2. An engine valve as claimed in claim 1, characterised by further comprising a filling (22) made of light alloy and filled in the space defined at least in said valve head section (18).

3. An engine valve as claimed in claim 1, characterised in that at least a part (24a) of said stem end member (24) is formed of a metal which is high in wear-resistance.

4. An engine valve as claimed in claim 3, wherein said metal is stellite.

5. An engine valve as claimed in claim 2, wherein said filling (22) is formed into a predetermined shape before disposed in position.

6. An engine valve as claimed in claim 2, wherein said filling (22) is disposed in position by being poured in the molten state.

7. A method of producing an engine valve (10) of an internal combustion engine according to claim 1, comprising the steps of:

spreading the inner diameter of a first end part (14) of a hollow metal tube member to form the first end part (14) into the umbrella-shape, the umbrella-shaped first end part (14) having an open end peripheral portion (14a) at its extreme end, said hollow metal tube member constituting a valve stem section (12);

welding a generally disc-shaped metal lid member (16) to the first end part of said hollow metal tube member so that the peripheral portion (16a) of said disc-shaped metal lid member is integrally connected with the open end peripheral portion (14a) of said hollow metal tube member, said disc-shaped metal lid member (16) and the umbrella-shaped first end part of said hollow metal tube member (14) constituting a valve head section (18); and

welding a metal stem end member (24) to a second end part (26) of said hollow metal tube member so as to integrally connect each other, characterised in that said hollow metal tube member is formed by drawing a steel tube.

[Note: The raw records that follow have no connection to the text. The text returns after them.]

Lemma remove_criterion_loop_ok t criterion l : forall fuel s L I K fin prev res,
  T_eq t UNDEFINED_TEMPORAL = false -> is_previous criterion = false ->
  let V := n_val <$> hits t criterion l fin in
  removable s L I V -> L None = K ++ l -> length l < fuel ->
  exists s' L' I',
    remove_criterion_loop rec fuel (first_cell l None) t criterion fin prev res s =
      (Ok (prev, res || negb (bool_decide (V = []))), s') /\
    removable s' L' I' [] /\ all_without V L L'.
Proof.
  induction l as [|n l IH]; intros [|fuel] s L I K fin prev res Ht Hp V Hrv HL Hf; simpl in Hf; try lia;
    cbn [remove_criterion_loop first_cell]; unfold V in *; cbn [hits] in *.
  { exists s, L, I. rewrite bool_decide_true, orb_false_r by done.
    split; [done|]. split; [done|apply all_without_nil]. }
  destruct fin.
  { exists s, L, I. rewrite bool_decide_true, orb_false_r by done.
    split; [done|]. split; [done|apply all_without_nil]. }
  pose proof (lo_sorted _ _ (ti_lists _ _ _ (rv_inv _ _ _ _ Hrv)) None) as Hs. rewrite HL in Hs.
  pose proof (suffix_cell _ _ _ _ _ _ _ Hrv HL) as Hc.
  step (apply on_mem_read; by apply entry_at_ok). step (apply on_mem_read, temporal_at_ok, Hc).
  cbn [next]. assert (Htk : taken t criterion (n_val n) false = matchesTimeCriterion (n_val n) t criterion false)
    by (unfold taken; by rewrite Ht). rewrite <- Htk.
  destruct (taken t criterion (n_val n) false) as [[|] fin']; cbn [fst snd] in *.
  - rewrite Hp. rewrite fmap_cons in Hrv |- *.
    destruct (removal_step s L I K n l _ Hrv) as (s1 & L1 & I1 & E1 & Hrv1 & HL1 & Hw1); [|done|].
    { apply (sorted_sublist (n :: hits t criterion l fin') (K ++ n :: l)); [|done].
      apply sublist_inserts_l, sublist_skip, hits_sublist. }
    step (exact E1).
    destruct (IH fuel s1 L1 I1 K fin' prev true Ht Hp Hrv1 HL1 ltac:(lia)) as (s2 & L2 & I2 & E2 & Hrv2 & Hw2).
    exists s2, L2, I2. rewrite E2, orb_true_r. split; [done|]. split; [done|].
    by apply (all_without_step _ _ _ L1).
  - apply (IH fuel s L I (K ++ [n]) fin' prev res Ht Hp Hrv); [by rewrite <- app_assoc|lia].
Qed.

8. A method as claimed in claim 7, further comprising the step of supplying the space defined at least in said valve head section (18) with a filling (22) made of light alloy.

9. A method as claimed in claim 8, wherein said filling (22) is formed into a predetermined shape before disposed in position.

10. A method as claimed in claim 8, wherein said filling (22) is in the molten state when disposed in position.

Ansprüche

1. Maschinenventil (10) einer Brennkraftmaschine, enthaltend:

ein hohles Rohrbauteil (12) aus Metall, das mit einem ersten Endabschnitt (14) versehen ist, der im wesentlichen schirmförmig ist und einen offen endenden Umfangsbereich (14a) am extremen Ende des ersten Endabschnitts (14) hat, wobei das Rohrbauteil (12) einen Ventilschaftabschnitt bildet:

ein im wesentlichen scheibenförmiges Deckelteil (16) aus Metall und integral an seinem Umfangsbereich (16a) mit dem offen endenden Umfangsbereich (14a) des hohlen Rohrbauteils (12) verbunden und einen Ventilkopfabschnitt (18) bildend: und

ein Schaftendglied (24) aus Metall und integral mit einem zweiten Endabschnitt (26) des genannten hohlen Rohrbauteils (12) verbunden, dadurch gekennzeichnet, daß das hohle Rohrbauteil (12) ein gezogenes Stahlrohr ist.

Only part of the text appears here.